● EXERCISE REQUIREMENTS: Wherever a line in the data holds the word "Open", pull that line out.

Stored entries
----------------------------------------

(** * Review scraper: date parsing, record extraction and paginated collection

    A shallow embedding of [scraper.py].  The program's own functions
    ([validate_dates], [parse_date], [search_company], [scrape_reviews],
    [_parse_review], [get_scraper], [main]) are transcribed statement by
    statement.

    The program leans on three libraries whose behaviour has to be fixed to
    say anything about it:

    - [datetime.strptime], transcribed from CPython's [_strptime.py]: the
      template is compiled to a regular expression (table [TimeRE]), matched
      as a prefix with backtracking and ignoring case, the whole input must
      be consumed, and the captured groups are turned into calendar fields
      that the [datetime] constructor validates.  Only the directives that
      occur in the program's templates are in the table; month and AM/PM
      names are those of the C/English locale.
    - [datetime.fromisoformat] and [datetime.isoformat], with the grammar
      [YYYY-MM-DD[*HH[:MM[:SS[.fff[fff]]]][+HH:MM[:SS[.ffffff]]]]] that the
      program targets when it rewrites a trailing [Z] to [+00:00].  This is
      the grammar of CPython 3.7 to 3.10, whose [_parse_isoformat_date] and
      [_parse_isoformat_time] are transcribed; from 3.11 on the library
      reads more of ISO 8601 (dates without dashes, week dates, other
      numbers of fraction digits).
    - BeautifulSoup's [find], [find_all], [get_text] and [get] over a parsed
      document tree, and [requests]' session, which is an oracle from URLs
      to responses.

    Strings are sequences of code points below 256 ([ascii]); on that range
    [str.lower], [str.strip], [\s], [\d] and case-insensitive matching are as
    defined below. *)

From Stdlib Require Import ZArith NArith List String Ascii Bool Lia.
Import ListNotations.
Local Open Scope string_scope.
Local Open Scope Z_scope.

----------------------------------------

● TASK RESULT:
Local Open Scope string_scope.
Local Open Scope Z_scope.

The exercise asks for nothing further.